Tachometer : The tachometer is a tool that allows you to measure the speed of movement of an object or person in motion. On a watch, the tachometer is a graduated scale generally placed on the outskirts of the dial and that makes it possible to estimate a medium speed by measuring the time necessary to browse a certain distance. The tachometer usually measures the speed in kilometer per hour and operates most often with the second hand. In the world of watchmaking we find this concept on the chronograph watches.
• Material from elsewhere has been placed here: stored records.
(* ===== verification/Types.v ===== *)
(** * internal/types: the request information and the interfaces

    [NewInfo] (request.go) builds what the policy sees of a request;
    [AuthProvider] and [Validator] (types.go) are the interfaces the router is
    written against, with the laws its theorems use in [LawfulAuth]. *)

From S2P Require Import Prelude GoStrings GoBase64 GoValue GoHttp.

(** ** Data *)

Record RequestAuth := mkAuth {
  Kind : string;
  Token : string;
  AuthUser : string;
  Password : string
}.

Record RequestInfo := mkRequestInfo {
  Method : string;
  Path : list string;
  Headers : gmap string value;
  BlockedHeaders : option (gmap string value);    (* nil map: None *)
  Auth : option RequestAuth;                      (* nil pointer: None *)
  Size : Z;
  ID : string
}.

Record Info := mkInfo {
  RequestPart : RequestInfo;                      (* field Request *)
  JWT : value;
  User : value;
  ResultOf : value;                               (* field Result *)
  URL : string
}.

(** An [*http.Request] as the handlers see it.  Its header map is shared by
    every copy of the request and lives in the store of the handlers; the
    context carries a pointer to the [Info] and the blocked headers. *)
Record Request := mkRequest {
  req_Method : string;
  req_Path : string;
  req_ContentLength : Z;
  ctx_info : option nat;
  ctx_blocked : option (gmap string value)
}.

(** Field updates. *)
Definition set_RequestPart (f : RequestInfo → RequestInfo) (i : Info) : Info :=
  mkInfo (f (RequestPart i)) (JWT i) (User i) (ResultOf i) (URL i).
Definition set_JWT (v : value) (i : Info) : Info :=
  mkInfo (RequestPart i) v (User i) (ResultOf i) (URL i).
Definition set_User (v : value) (i : Info) : Info :=
  mkInfo (RequestPart i) (JWT i) v (ResultOf i) (URL i).
Definition set_Result (v : value) (i : Info) : Info :=
  mkInfo (RequestPart i) (JWT i) (User i) v (URL i).
Definition set_URL (u : string) (i : Info) : Info :=
  mkInfo (RequestPart i) (JWT i) (User i) (ResultOf i) u.
Definition set_ID (id : string) (q : RequestInfo) : RequestInfo :=
  mkRequestInfo (Method q) (Path q) (Headers q) (BlockedHeaders q) (Auth q) (Size q) id.
Definition set_Auth (a : option RequestAuth) (q : RequestInfo) : RequestInfo :=
  mkRequestInfo (Method q) (Path q) (Headers q) (BlockedHeaders q) a (Size q) (ID q).
Definition set_Password (p : string) (a : RequestAuth) : RequestAuth :=
  mkAuth (Kind a) (Token a) (AuthUser a) p.

(** ** Operations *)

(** errors.go. *)
Definition IsAuthenticationError (e : error) : bool :=
  errors_Is e ErrAuthenticationFailed || errors_Is e ErrAuthenticationUnavailable.

Definition GetBlockedHeaders (r : Request) : option (gmap string value) := ctx_blocked r.

Definition TruncateURLForMetrics (path : string) (segments : list string)
    (level : Z) : string :=
  if (level <? 0)%Z then path
  else if (level =? 0)%Z then "/"
  else "/" +:+ Join (take (Z.to_nat (Z.min level (Z.of_nat (length segments)))) segments) "/".

(** A header's values as stored in [Headers]. *)
Definition header_value (vs : list string) : value :=
  match vs with [v] => VStr v | _ => VStrs vs end.

Section with_unicode.
Context `{Unicode}.

(** The [RequestAuth] of an authorization header (lines 88-106). *)
Definition parse_auth (authHdr : string) : RequestAuth :=
  let a :=
    match SplitN2 authHdr " " with
    | [kind; token] => mkAuth (ToLower kind) (TrimSpace token) "" ""
    | parts => mkAuth "" (default "" (head parts)) "" ""
    end in
  if EqualFold (Kind a) "basic" then
    match DecodeString (Token a) with
    | Some userpwd =>
        match SplitN2 userpwd ":" with
        | [u; p] => mkAuth (Kind a) (Token a) u p
        | parts => mkAuth (Kind a) (Token a) (default "" (head parts)) ""
        end
    | None => a
    end
  else a.

(** The type assertion [authHdr.(string)] panics on a header that is stored
    as a slice. *)
Definition NewInfo (r : Request) (header : Header) (authKey : string)
    (urlMetricsLevel : Z) : outcome Info :=
  let path := Split (TrimPrefix (req_Path r) "/") "/" in
  let headers := header_value <$> header in
  let blocked :=
    match GetBlockedHeaders r with
    | Some m => if (0 <? size m)%nat then Some m else None
    | None => None
    end in
  let mk auth :=
    mkInfo (mkRequestInfo (req_Method r) path headers blocked auth
              (req_ContentLength r) "")
      VNil VNil VNil (TruncateURLForMetrics (req_Path r) path urlMetricsLevel) in
  match headers !! authKey with
  | None => Done (mk None)
  | Some (VStr authHdr) => Done (mk (Some (parse_auth authHdr)))
  | Some _ => Panic "interface conversion: interface {} is []string, not string"
  end.

(** The token and whether the header is a bearer authorization. *)
Definition GetBearerToken (header : Header) (authHeader : string) : string * bool :=
  match SplitN2 (Header_Get header authHeader) " " with
  | [kind; token] => if EqualFold kind "bearer" then (token, true) else ("", false)
  | _ => ("", false)
  end.
End with_unicode.

(** [RequestWithInfo] and [GetInfo]: the context slot for the info pointer, and
    the info it points to in a store of infos. *)
Definition RequestWithInfo (l : nat) (r : Request) : Request :=
  mkRequest (req_Method r) (req_Path r) (req_ContentLength r) (Some l) (ctx_blocked r).

Definition GetInfo (r : Request) : option nat := ctx_info r.

(** ** Interfaces *)

Class AuthProvider (P : Type) := {
  Authenticate : Request → Header → go (Info * P) (option error);
  WWWAuthenticate : P → option string       (* AuthChallenger, when implemented *)
}.

Class Validator (V : Type) := {
  Validate : string → Info → go V (result value)
}.

(** What authentication leaves alone: everything the router itself reads or the
    policy sees of the request, but the identity and the password. *)
Record same_request (i i' : Info) : Prop := {
  sr_method : Method (RequestPart i') = Method (RequestPart i);
  sr_path : Path (RequestPart i') = Path (RequestPart i);
  sr_headers : Headers (RequestPart i') = Headers (RequestPart i);
  sr_blocked : BlockedHeaders (RequestPart i') = BlockedHeaders (RequestPart i);
  sr_size : Size (RequestPart i') = Size (RequestPart i);
  sr_result : ResultOf i' = ResultOf i;
  sr_url : URL i' = URL i
}.

#[export] Instance same_request_preorder : PreOrder same_request.
Proof. split; [by split|]. intros ??? [] []; split; congruence. Qed.

(** The contract of an authentication provider. *)
Class LawfulAuth (P : Type) `{AuthProvider P} : Prop := {
  auth_frame r h i p o i' p' :
    Authenticate r h (i, p) = (o, (i', p')) → same_request i i';
  auth_error_known r h i p e i' p' :
    Authenticate r h (i, p) = (Done (Some e), (i', p')) →
    e = ErrAuthenticationFailed ∨ e = ErrAuthenticationUnavailable;
  auth_error_anonymous r h i p e i' p' :
    Authenticate r h (i, p) = (Done (Some e), (i', p')) →
    JWT i' = JWT i ∧ User i' = User i
}.

(** ** Path and metrics label *)

(** The path segments the policy sees are a lossless view of the request
    path: for a path that starts with a slash, joining them with slashes gives
    the rest of the path back, and no segment contains a slash. *)
Theorem NewInfo_path_roundtrip `{Unicode} r h k level i p :
  req_Path r = "/" +:+ p →
  NewInfo r h k level = Done i →
  "/" +:+ Join (Path (RequestPart i)) "/" = req_Path r
  ∧ Forall (λ s, byte_in "/" s = false) (Path (RequestPart i)).
Proof.
  intros Hp Hi. unfold NewInfo in Hi.
  assert (Path (RequestPart i) = Split (TrimPrefix (req_Path r) "/") "/") as ->
    by (repeat case_match; by simplify_eq).
  rewrite Hp, TrimPrefix_append. split; [|apply Split_no_sep].
  by rewrite (Join_Split p "/").
Qed.

Example NewInfo_path_roundtrip_witness :
  ∃ i, NewInfo (mkRequest "GET" "/api//users/" 0 None None) ∅ "Authorization" 0 = Done i
       ∧ Path (RequestPart i) = ["api"; ""; "users"; ""]
       ∧ "/" +:+ Join (Path (RequestPart i)) "/" = "/api//users/".
Proof.
  eexists. split; [reflexivity|]. split; [reflexivity|].
  exact (proj1 (NewInfo_path_roundtrip (mkRequest "GET" "/api//users/" 0 None None)
    ∅ "Authorization" 0 _ "api//users/" eq_refl eq_refl)).
Defined.

Lemma Join_take_prefix (l : list string) sep n :
  (0 < n)%nat → ∃ rest, Join l sep = Join (take n l) sep +:+ rest.
Proof.
  revert n. induction l as [|x l IH]; intros [|n] Hn; try lia.
  { by exists "". }
  destruct l as [|y l].
  { exists "". destruct n; simpl; by rewrite append_nil_r. }
  destruct n as [|n].
  { exists (sep +:+ Join (y :: l) sep). done. }
  destruct (IH (S n)) as [rest Hr]; [lia|]. exists rest.
  rewrite Join_cons, Hr. simpl take. rewrite Join_cons, !append_assoc. done.
Qed.

(** With a positive level N the label [TruncateURLForMetrics] gives to a
    request is a prefix of the request path made of exactly its first
    min(N, number of segments) segments, so it never has more than N of them. *)
Theorem TruncateURLForMetrics_segments p level :
  (0 < level)%Z →
  let segs := Split p "/" in
  let label := TruncateURLForMetrics ("/" +:+ p) segs level in
  Split (TrimPrefix label "/") "/" = take (Z.to_nat level) segs
  ∧ (Z.of_nat (length (Split (TrimPrefix label "/") "/")) ≤ level)%Z
  ∧ HasPrefix ("/" +:+ p) label = true.
Proof.
  intros Hl segs label.
  assert (Ht : take (Z.to_nat (Z.min level (Z.of_nat (length segs)))) segs
               = take (Z.to_nat level) segs).
  { destruct (Z.le_ge_cases level (Z.of_nat (length segs))).
    - by rewrite Z.min_l.
    - rewrite Z.min_r, Nat2Z.id, !take_ge by lia. done. }
  assert (Hlab : label = "/" +:+ Join (take (Z.to_nat level) segs) "/").
  { unfold label, TruncateURLForMetrics. rewrite Ht.
    rewrite (proj2 (Z.ltb_ge _ _)), (proj2 (Z.eqb_neq _ _)) by lia. done. }
  assert (Hsplit : Split (TrimPrefix label "/") "/" = take (Z.to_nat level) segs).
  { rewrite Hlab, TrimPrefix_append. apply Split_Join.
    - destruct (Split_cons p "/") as (x & t & E). unfold segs. rewrite E.
      destruct (Z.to_nat level) eqn:?; [lia|done].
    - apply Forall_take, Split_no_sep. }
  split; [done|]. rewrite Hsplit. split; [rewrite length_take; lia|].
  rewrite Hlab. apply HasPrefix_spec.
  destruct (Join_take_prefix segs "/" (Z.to_nat level)) as [rest Hr]; [lia|].
  exists rest. rewrite append_assoc, <- Hr. f_equal. symmetry. apply Join_Split.
Qed.

Example TruncateURLForMetrics_segments_witness :
  TruncateURLForMetrics "/a/b/c" (Split "a/b/c" "/") 2 = "/a/b"
  ∧ HasPrefix "/a/b/c" (TruncateURLForMetrics "/a/b/c" (Split "a/b/c" "/") 2) = true.
Proof.
  split; [reflexivity|].
  exact (proj2 (proj2 (TruncateURLForMetrics_segments "a/b/c" 2 eq_refl))).
Defined.

(** ** Authorization header *)

Lemma NewInfo_Auth_single `{Unicode} r h k level v :
  h !! k = Some [v] →
  ∃ i, NewInfo r h k level = Done i ∧ Auth (RequestPart i) = Some (parse_auth v).
Proof.
  intros Hk. unfold NewInfo. rewrite lookup_fmap, Hk. simpl. eexists. by split.
Qed.

Lemma NewInfo_basic `{Unicode} r h k level scheme user pwd :
  ascii_only scheme = true → lower_string scheme = "basic" →
  byte_in ":" user = false →
  h !! k = Some [scheme +:+ " " +:+ EncodeToString (user +:+ ":" +:+ pwd)] →
  ∃ i, NewInfo r h k level = Done i
       ∧ Auth (RequestPart i)
         = Some (mkAuth "basic" (EncodeToString (user +:+ ":" +:+ pwd)) user pwd).
Proof.
  intros Hasc Hlow Hcolon Hk.
  destruct (NewInfo_Auth_single r h k level _ Hk) as (i & Hi & Ha).
  exists i. split; [done|]. rewrite Ha. f_equal.
  set (enc := EncodeToString (user +:+ ":" +:+ pwd)).
  assert (Henc : all_bytes visible enc = true) by apply EncodeToString_visible.
  assert (Hsp : byte_in " " scheme = false).
  { destruct (byte_in " " scheme) eqn:E; [|done]. exfalso. clear -Hlow E.
    assert (Hb : byte_in " " (lower_string scheme) = true); [|by rewrite Hlow in Hb].
    clear Hlow. induction scheme as [|c s IH]; [done|].
    rewrite lower_string_String. simpl in *.
    destruct (Ascii.eqb_spec c " ") as [->|]; [done|].
    rewrite IH by done. apply orb_true_r. }
  unfold parse_auth. rewrite SplitN2_append by done.
  rewrite ToLower_ascii, Hlow, TrimSpace_visible by done. cbn [Kind Token].
  rewrite EqualFold_refl. unfold enc. rewrite DecodeString_EncodeToString.
  by rewrite SplitN2_append.
Qed.

(** A client that sends "<scheme> base64(user:password)", the scheme being
    "basic" in any ASCII case and the user name without a colon, is seen with
    exactly that user and password, whatever bytes the password has. *)
Theorem NewInfo_basic_roundtrip `{Unicode} r h k level scheme user pwd :
  ascii_only scheme = true → lower_string scheme = "basic" →
  byte_in ":" user = false →
  h !! k = Some [scheme +:+ " " +:+ EncodeToString (user +:+ ":" +:+ pwd)] →
  ∃ i, NewInfo r h k level = Done i
       ∧ Auth (RequestPart i)
         = Some (mkAuth "basic" (EncodeToString (user +:+ ":" +:+ pwd)) user pwd).
Proof. apply NewInfo_basic. Qed.

Example NewInfo_basic_roundtrip_witness :
  ∃ i, NewInfo (mkRequest "GET" "/" 0 None None)
         {["Authorization" := ["Basic dTpwOncx"]]} "Authorization" 0 = Done i
       ∧ Auth (RequestPart i) = Some (mkAuth "basic" "dTpwOncx" "u" "p:w1").
Proof.
  exact (NewInfo_basic_roundtrip (mkRequest "GET" "/" 0 None None)
    {["Authorization" := ["Basic dTpwOncx"]]} "Authorization" 0 "Basic" "u" "p:w1"
    eq_refl eq_refl eq_refl eq_refl).
Defined.

(** C30: building the request information panics exactly when the request has
    the configured authorization header with a number of values other than one
    (two "Authorization" lines are enough): the header is then stored as a
    slice and the assertion to string fails.  A request without the header does
    not panic. *)
Theorem NewInfo_panics_iff `{Unicode} r h k level :
  (∃ w, NewInfo r h k level = Panic w) ↔ ∃ vs, h !! k = Some vs ∧ length vs ≠ 1%nat.
Proof.
  unfold NewInfo. rewrite lookup_fmap. destruct (h !! k) as [vs|]; simpl.
  - destruct vs as [|v [|v' vs]]; simpl; split.
    + eauto.
    + eauto.
    + by intros [? [=]].
    + by intros (vs & [= <-] & Hn).
    + eauto.
    + eauto.
  - split; [by intros [? [=]]|by intros (vs & [=] & _)].
Qed.

(** The bearer token the Azure provider reads from the header and the one
    recorded for the policy agree: when [GetBearerToken] succeeds, the recorded
    authorization has kind "bearer" and the same token with the surrounding
    white space removed. *)
Theorem GetBearerToken_agrees `{Unicode} r h k level v token i :
  CanonicalHeaderKey k = k → h !! k = Some [v] →
  GetBearerToken h k = (token, true) →
  NewInfo r h k level = Done i →
  Auth (RequestPart i) = Some (mkAuth "bearer" (TrimSpace token) "" "").
Proof.
  intros Hc Hk Hb Hi.
  destruct (NewInfo_Auth_single r h k level _ Hk) as (i' & Hi' & Ha).
  rewrite Hi in Hi'. injection Hi' as <-. rewrite Ha. f_equal.
  unfold GetBearerToken, Header_Get, Header_Values in Hb. rewrite Hc, Hk in Hb.
  simpl in Hb. unfold parse_auth.
  destruct (SplitN2 v " ") as [|kind [|tok [|? ?]]]; try done.
  destruct (EqualFold kind "bearer") eqn:E; [|done].
  apply EqualFold_plain in E as [Hasc Hlow]; [|done].
  rewrite ToLower_ascii, Hlow by done. simplify_eq. cbn [Kind Token].
  by rewrite EqualFold_ascii.
Qed.

Example GetBearerToken_agrees_witness :
  ∃ i, NewInfo (mkRequest "GET" "/" 0 None None)
         {["Authorization" := ["BEARER  a.b.c "]]} "Authorization" 0 = Done i
       ∧ Auth (RequestPart i) = Some (mkAuth "bearer" (TrimSpace " a.b.c ") "" "").
Proof.
  eexists. split; [reflexivity|].
  exact (GetBearerToken_agrees (mkRequest "GET" "/" 0 None None)
    {["Authorization" := ["BEARER  a.b.c "]]} "Authorization" 0 "BEARER  a.b.c "
    " a.b.c " _ eq_refl eq_refl eq_refl eq_refl).
Defined.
Rod: The winding stem is a small rod coming out of the watch and can be turned. At the end of the rod of the winder is a wheel, called the wrapping wreath. It serves to connect the outside of the movement for its reassembly and to put it on time or date.
Whirlpool: The tourbillon is a watch complication whose primary purpose is to reduce the effect of severity on the operation of a mechanical watch. By reducing the effect of gravity on the movement of a mechanical watch, the latter becomes more precise. This mechanical device was developed by Abraham-Louis Breguet in 1801. The tourbillon contains the components allowing the back and forth of the pendulum in a small mobile cage in the center of the watch performing a tour per minute.
Tall: The second hand is the name given to the seconds needle that advancing and follows the oscillations of the pendulum. The big second hand is fixed in the center of the dial while the small second hand is placed on a specific dial.
Utc : The acronym UTC stands for "coordinated universal time". As its full name suggests, it is a time scale, it was adopted in 1972 to uniformly define international civil time.
Sapphire glass : Sapphire glass is a material traditionally used in watchmaking and it is very appreciated watchmaking because it is almost inrayable. Sapphire glass is a glass of very good quality, very resistant.
Mineral glass : Type of glass of a watch. It is an affordable glass, relatively resistant to impact and insensitive to U.V rays. The mineral glass is however less resistant than sapphire glass.